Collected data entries

======

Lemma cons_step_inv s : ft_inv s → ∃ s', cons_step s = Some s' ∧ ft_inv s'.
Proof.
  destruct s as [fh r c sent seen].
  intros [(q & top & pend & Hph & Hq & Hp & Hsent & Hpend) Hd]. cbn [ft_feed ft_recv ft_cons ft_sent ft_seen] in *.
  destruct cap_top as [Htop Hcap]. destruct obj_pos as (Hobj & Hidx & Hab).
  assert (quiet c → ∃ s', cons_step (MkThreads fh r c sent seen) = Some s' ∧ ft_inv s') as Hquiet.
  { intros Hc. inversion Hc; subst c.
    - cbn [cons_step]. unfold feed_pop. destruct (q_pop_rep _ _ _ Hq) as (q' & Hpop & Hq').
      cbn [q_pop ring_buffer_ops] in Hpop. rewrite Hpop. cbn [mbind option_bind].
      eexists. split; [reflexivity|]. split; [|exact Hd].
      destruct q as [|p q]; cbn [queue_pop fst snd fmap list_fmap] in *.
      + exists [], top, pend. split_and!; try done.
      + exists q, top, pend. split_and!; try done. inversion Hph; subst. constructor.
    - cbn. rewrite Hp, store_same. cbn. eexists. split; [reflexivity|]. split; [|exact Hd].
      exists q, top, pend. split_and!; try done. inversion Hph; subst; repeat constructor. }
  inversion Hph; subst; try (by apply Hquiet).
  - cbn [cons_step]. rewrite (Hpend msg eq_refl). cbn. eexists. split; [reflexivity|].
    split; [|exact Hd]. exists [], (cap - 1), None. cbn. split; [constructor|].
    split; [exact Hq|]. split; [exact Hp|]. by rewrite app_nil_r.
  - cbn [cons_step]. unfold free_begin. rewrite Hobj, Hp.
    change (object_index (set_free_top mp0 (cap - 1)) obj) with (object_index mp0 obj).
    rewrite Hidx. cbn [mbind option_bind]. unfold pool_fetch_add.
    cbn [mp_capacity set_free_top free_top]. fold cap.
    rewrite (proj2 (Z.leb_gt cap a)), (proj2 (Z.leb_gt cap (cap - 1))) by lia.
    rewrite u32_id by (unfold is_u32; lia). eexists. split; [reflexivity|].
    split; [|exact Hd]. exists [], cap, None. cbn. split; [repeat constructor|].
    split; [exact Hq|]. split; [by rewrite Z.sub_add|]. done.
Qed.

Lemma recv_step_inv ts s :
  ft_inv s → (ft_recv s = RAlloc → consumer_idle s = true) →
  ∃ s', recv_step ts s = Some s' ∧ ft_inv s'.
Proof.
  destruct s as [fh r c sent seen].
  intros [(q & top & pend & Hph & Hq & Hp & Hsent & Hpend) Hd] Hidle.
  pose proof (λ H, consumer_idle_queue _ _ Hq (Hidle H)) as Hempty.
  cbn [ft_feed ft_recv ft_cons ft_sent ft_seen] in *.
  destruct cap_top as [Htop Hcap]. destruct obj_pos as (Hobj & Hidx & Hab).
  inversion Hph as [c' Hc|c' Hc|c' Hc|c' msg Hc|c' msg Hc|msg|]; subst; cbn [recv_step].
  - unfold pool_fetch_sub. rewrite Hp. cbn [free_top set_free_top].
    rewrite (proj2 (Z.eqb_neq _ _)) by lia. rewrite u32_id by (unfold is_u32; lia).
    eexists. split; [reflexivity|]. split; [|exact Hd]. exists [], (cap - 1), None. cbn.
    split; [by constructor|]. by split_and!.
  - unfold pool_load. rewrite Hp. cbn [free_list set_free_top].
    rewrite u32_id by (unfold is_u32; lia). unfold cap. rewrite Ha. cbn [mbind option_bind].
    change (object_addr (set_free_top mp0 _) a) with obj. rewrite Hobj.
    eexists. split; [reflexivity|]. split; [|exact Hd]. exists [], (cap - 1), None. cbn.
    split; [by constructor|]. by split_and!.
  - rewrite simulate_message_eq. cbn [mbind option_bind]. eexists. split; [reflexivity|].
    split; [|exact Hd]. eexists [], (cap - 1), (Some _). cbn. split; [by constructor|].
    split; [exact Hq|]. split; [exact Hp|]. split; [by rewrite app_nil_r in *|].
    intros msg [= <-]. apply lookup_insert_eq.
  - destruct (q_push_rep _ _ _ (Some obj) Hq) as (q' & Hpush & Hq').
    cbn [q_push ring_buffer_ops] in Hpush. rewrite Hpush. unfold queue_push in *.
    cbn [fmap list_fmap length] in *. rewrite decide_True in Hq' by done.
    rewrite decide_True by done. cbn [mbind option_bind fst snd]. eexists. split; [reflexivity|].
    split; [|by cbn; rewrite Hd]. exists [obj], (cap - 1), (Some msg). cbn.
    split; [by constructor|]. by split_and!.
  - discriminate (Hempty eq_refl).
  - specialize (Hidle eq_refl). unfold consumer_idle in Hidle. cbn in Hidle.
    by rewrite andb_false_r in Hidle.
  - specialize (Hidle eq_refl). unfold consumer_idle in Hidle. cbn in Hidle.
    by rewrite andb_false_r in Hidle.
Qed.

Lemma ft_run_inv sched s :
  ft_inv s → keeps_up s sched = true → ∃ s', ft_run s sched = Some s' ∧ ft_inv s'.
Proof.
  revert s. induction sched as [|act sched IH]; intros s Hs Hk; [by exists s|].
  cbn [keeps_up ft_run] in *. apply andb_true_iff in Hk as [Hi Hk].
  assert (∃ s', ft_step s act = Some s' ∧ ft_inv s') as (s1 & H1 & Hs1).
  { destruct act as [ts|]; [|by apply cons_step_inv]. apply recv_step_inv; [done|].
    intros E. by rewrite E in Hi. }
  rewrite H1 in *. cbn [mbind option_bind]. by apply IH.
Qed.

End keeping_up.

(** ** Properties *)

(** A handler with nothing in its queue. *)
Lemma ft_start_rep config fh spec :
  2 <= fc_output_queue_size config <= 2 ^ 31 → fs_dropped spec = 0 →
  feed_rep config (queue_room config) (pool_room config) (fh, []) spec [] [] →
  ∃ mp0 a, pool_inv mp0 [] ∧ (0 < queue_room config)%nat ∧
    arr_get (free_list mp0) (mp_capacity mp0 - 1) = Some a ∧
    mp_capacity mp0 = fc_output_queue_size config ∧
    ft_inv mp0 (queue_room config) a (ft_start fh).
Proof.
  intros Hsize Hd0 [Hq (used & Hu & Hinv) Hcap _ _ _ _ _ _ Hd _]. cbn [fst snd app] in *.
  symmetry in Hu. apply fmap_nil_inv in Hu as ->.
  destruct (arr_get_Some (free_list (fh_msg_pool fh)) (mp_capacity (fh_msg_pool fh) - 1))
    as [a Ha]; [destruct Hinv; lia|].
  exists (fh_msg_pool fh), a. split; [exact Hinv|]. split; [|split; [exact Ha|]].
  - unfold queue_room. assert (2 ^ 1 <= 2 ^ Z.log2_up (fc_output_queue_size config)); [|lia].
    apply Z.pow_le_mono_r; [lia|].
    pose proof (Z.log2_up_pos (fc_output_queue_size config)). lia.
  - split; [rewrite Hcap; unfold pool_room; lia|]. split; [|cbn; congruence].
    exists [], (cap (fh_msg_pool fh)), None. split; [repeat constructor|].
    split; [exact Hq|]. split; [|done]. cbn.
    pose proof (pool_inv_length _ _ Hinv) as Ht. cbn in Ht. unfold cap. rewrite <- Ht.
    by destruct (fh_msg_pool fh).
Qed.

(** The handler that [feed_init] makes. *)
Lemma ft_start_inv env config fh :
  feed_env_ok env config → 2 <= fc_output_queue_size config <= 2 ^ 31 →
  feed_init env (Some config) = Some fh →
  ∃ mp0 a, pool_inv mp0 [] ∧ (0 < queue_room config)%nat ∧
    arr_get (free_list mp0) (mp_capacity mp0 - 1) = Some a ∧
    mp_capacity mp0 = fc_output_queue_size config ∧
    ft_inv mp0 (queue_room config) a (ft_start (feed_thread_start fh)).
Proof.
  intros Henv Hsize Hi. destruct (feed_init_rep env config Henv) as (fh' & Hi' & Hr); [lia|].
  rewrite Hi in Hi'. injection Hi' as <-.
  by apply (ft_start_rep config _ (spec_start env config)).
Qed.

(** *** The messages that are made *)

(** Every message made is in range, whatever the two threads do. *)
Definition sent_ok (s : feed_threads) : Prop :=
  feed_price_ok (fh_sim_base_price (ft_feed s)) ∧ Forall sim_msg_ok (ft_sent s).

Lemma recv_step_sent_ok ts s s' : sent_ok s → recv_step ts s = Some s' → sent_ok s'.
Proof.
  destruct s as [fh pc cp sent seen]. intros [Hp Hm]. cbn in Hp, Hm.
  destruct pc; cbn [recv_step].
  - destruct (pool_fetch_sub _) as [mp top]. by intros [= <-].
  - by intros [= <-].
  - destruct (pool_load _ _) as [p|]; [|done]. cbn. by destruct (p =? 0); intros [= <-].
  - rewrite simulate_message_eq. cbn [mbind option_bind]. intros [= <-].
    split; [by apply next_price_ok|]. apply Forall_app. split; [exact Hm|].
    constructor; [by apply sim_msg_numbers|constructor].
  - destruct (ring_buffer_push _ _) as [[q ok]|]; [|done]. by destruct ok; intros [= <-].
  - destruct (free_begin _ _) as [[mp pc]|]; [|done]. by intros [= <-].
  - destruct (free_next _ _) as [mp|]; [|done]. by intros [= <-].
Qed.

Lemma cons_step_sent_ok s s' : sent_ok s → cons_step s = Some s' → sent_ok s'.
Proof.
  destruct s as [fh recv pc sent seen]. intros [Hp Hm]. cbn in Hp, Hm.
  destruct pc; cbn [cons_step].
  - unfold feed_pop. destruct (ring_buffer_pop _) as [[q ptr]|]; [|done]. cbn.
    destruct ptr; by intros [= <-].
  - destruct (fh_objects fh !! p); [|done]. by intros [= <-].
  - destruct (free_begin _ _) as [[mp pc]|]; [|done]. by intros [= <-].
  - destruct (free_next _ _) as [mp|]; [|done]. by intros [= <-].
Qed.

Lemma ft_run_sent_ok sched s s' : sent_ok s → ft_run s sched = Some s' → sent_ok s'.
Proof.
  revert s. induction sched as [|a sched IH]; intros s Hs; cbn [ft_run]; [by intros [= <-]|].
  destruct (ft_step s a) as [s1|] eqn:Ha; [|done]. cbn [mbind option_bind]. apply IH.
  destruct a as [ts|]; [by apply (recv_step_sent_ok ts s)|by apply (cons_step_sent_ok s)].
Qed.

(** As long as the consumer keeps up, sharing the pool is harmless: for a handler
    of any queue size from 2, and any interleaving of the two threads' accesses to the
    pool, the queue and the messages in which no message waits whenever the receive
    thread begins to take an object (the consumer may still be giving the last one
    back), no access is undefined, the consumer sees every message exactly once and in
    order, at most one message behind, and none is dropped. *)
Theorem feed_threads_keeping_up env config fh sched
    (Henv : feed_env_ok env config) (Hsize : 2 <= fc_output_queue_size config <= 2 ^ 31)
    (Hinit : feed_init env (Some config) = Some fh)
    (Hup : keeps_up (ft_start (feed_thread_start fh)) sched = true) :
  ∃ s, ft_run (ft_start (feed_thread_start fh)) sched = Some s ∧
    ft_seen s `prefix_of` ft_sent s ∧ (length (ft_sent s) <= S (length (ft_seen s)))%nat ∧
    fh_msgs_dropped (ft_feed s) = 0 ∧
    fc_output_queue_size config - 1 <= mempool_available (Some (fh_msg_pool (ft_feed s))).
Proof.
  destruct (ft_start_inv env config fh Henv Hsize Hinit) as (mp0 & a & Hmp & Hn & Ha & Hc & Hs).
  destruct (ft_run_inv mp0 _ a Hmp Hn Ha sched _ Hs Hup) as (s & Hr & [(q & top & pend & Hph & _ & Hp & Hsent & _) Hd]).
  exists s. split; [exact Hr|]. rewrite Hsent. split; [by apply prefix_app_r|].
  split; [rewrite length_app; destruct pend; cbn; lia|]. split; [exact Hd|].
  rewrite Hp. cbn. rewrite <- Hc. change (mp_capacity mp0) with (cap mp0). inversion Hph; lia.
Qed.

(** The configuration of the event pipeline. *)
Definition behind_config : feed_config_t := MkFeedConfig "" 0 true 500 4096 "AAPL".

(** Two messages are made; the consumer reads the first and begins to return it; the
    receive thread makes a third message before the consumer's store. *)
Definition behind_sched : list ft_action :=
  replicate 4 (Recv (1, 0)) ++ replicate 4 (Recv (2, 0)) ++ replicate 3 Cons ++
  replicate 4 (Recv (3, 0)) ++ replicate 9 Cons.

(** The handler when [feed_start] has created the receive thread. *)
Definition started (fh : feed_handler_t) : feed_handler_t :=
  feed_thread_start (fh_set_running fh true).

======

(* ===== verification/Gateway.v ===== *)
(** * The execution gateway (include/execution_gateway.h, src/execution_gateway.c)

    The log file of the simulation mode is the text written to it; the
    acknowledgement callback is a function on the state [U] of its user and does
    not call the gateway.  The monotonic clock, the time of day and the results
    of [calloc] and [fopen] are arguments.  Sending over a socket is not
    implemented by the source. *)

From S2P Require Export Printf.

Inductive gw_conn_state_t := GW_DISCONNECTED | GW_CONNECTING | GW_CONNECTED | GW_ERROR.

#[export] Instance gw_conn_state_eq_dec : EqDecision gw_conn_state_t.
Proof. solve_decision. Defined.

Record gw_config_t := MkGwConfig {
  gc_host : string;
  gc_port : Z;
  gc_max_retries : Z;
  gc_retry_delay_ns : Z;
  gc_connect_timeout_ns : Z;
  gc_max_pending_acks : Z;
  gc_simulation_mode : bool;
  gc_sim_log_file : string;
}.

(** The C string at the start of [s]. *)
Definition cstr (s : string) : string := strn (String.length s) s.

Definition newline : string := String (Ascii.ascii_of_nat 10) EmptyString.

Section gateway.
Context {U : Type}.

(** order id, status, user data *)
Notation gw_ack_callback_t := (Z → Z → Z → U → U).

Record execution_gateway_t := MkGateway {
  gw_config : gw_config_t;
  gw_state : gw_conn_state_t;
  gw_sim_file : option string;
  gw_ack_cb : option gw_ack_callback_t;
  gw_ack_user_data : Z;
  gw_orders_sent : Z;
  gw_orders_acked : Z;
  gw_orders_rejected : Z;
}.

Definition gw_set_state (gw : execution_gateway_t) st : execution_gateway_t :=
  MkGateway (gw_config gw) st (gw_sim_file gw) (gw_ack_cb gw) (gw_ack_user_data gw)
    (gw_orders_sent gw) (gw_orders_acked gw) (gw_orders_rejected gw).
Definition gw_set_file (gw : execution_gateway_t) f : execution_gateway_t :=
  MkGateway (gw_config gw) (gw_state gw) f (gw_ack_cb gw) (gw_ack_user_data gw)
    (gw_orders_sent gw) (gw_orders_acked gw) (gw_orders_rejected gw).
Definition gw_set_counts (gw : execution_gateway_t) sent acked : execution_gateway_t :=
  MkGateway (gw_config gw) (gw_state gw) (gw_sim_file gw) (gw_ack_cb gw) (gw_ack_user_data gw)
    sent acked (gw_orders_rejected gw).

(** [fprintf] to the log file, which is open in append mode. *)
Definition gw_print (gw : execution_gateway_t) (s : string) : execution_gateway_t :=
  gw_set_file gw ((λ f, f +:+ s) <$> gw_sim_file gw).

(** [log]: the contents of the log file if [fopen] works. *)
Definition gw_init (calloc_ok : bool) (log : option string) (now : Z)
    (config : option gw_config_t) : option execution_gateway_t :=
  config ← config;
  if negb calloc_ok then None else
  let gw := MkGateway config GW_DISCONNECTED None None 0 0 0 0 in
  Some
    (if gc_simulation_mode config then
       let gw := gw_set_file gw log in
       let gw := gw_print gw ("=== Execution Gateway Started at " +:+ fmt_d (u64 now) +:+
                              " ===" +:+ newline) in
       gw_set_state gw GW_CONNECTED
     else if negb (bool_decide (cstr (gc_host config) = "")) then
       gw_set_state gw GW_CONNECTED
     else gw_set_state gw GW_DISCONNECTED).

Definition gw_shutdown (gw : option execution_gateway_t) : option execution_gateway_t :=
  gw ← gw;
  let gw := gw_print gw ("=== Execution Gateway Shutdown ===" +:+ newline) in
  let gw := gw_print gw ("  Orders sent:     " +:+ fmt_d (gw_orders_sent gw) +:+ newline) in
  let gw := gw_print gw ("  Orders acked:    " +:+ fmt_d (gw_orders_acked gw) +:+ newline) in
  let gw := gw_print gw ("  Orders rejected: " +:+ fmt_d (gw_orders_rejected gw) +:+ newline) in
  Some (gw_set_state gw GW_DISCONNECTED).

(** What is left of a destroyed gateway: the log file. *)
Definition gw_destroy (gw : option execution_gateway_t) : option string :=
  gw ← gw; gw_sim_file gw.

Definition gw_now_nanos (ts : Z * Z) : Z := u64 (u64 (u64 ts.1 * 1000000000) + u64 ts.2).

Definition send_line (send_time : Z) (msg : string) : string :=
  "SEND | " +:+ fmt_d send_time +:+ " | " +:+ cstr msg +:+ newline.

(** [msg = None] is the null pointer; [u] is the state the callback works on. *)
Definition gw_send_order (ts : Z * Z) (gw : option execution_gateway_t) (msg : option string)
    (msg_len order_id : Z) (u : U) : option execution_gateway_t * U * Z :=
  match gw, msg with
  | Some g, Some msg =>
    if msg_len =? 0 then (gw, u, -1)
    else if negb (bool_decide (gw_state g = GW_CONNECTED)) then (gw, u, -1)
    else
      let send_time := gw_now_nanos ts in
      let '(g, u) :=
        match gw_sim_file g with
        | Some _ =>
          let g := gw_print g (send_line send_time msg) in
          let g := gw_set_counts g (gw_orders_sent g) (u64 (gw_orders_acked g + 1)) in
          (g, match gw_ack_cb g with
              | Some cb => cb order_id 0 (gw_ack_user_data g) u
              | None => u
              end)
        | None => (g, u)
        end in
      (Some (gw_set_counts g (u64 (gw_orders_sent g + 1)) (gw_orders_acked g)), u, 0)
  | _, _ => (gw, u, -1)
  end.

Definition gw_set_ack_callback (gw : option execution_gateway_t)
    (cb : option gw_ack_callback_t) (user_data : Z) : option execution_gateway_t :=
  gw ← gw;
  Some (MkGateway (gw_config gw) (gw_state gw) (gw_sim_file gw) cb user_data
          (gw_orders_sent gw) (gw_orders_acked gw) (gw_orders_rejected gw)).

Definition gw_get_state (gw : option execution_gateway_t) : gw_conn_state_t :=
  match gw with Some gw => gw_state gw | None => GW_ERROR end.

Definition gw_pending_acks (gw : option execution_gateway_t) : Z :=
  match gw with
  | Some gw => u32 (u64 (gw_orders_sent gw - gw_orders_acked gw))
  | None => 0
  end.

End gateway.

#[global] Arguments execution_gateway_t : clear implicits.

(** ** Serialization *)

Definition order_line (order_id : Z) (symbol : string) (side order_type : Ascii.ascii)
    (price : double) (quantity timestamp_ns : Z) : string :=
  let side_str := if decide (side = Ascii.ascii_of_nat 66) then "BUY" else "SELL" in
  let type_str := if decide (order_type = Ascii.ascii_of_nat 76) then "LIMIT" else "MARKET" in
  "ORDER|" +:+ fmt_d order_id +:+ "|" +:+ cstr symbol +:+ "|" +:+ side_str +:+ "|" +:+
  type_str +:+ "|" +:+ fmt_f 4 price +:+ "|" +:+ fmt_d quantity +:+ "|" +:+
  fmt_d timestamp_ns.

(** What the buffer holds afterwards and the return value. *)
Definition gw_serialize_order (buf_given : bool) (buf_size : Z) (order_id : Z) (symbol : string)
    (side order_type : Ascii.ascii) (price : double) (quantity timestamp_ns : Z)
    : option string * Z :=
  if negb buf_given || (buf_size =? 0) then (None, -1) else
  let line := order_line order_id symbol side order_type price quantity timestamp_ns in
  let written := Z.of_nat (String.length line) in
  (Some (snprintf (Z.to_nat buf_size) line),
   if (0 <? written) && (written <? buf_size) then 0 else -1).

======

## What is being asked:
Looking at the records above, return exactly the lines from the line with "Lemma cons_step_inv s" to the line with "- cbn [cons_step]. unfold feed_pop.", both ends included.

## Task answer:
Lemma cons_step_inv s : ft_inv s → ∃ s', cons_step s = Some s' ∧ ft_inv s'.
Proof.
  destruct s as [fh r c sent seen].
  intros [(q & top & pend & Hph & Hq & Hp & Hsent & Hpend) Hd]. cbn [ft_feed ft_recv ft_cons ft_sent ft_seen] in *.
  destruct cap_top as [Htop Hcap]. destruct obj_pos as (Hobj & Hidx & Hab).
  assert (quiet c → ∃ s', cons_step (MkThreads fh r c sent seen) = Some s' ∧ ft_inv s') as Hquiet.
  { intros Hc. inversion Hc; subst c.
    - cbn [cons_step]. unfold feed_pop. destruct (q_pop_rep _ _ _ Hq) as (q' & Hpop & Hq').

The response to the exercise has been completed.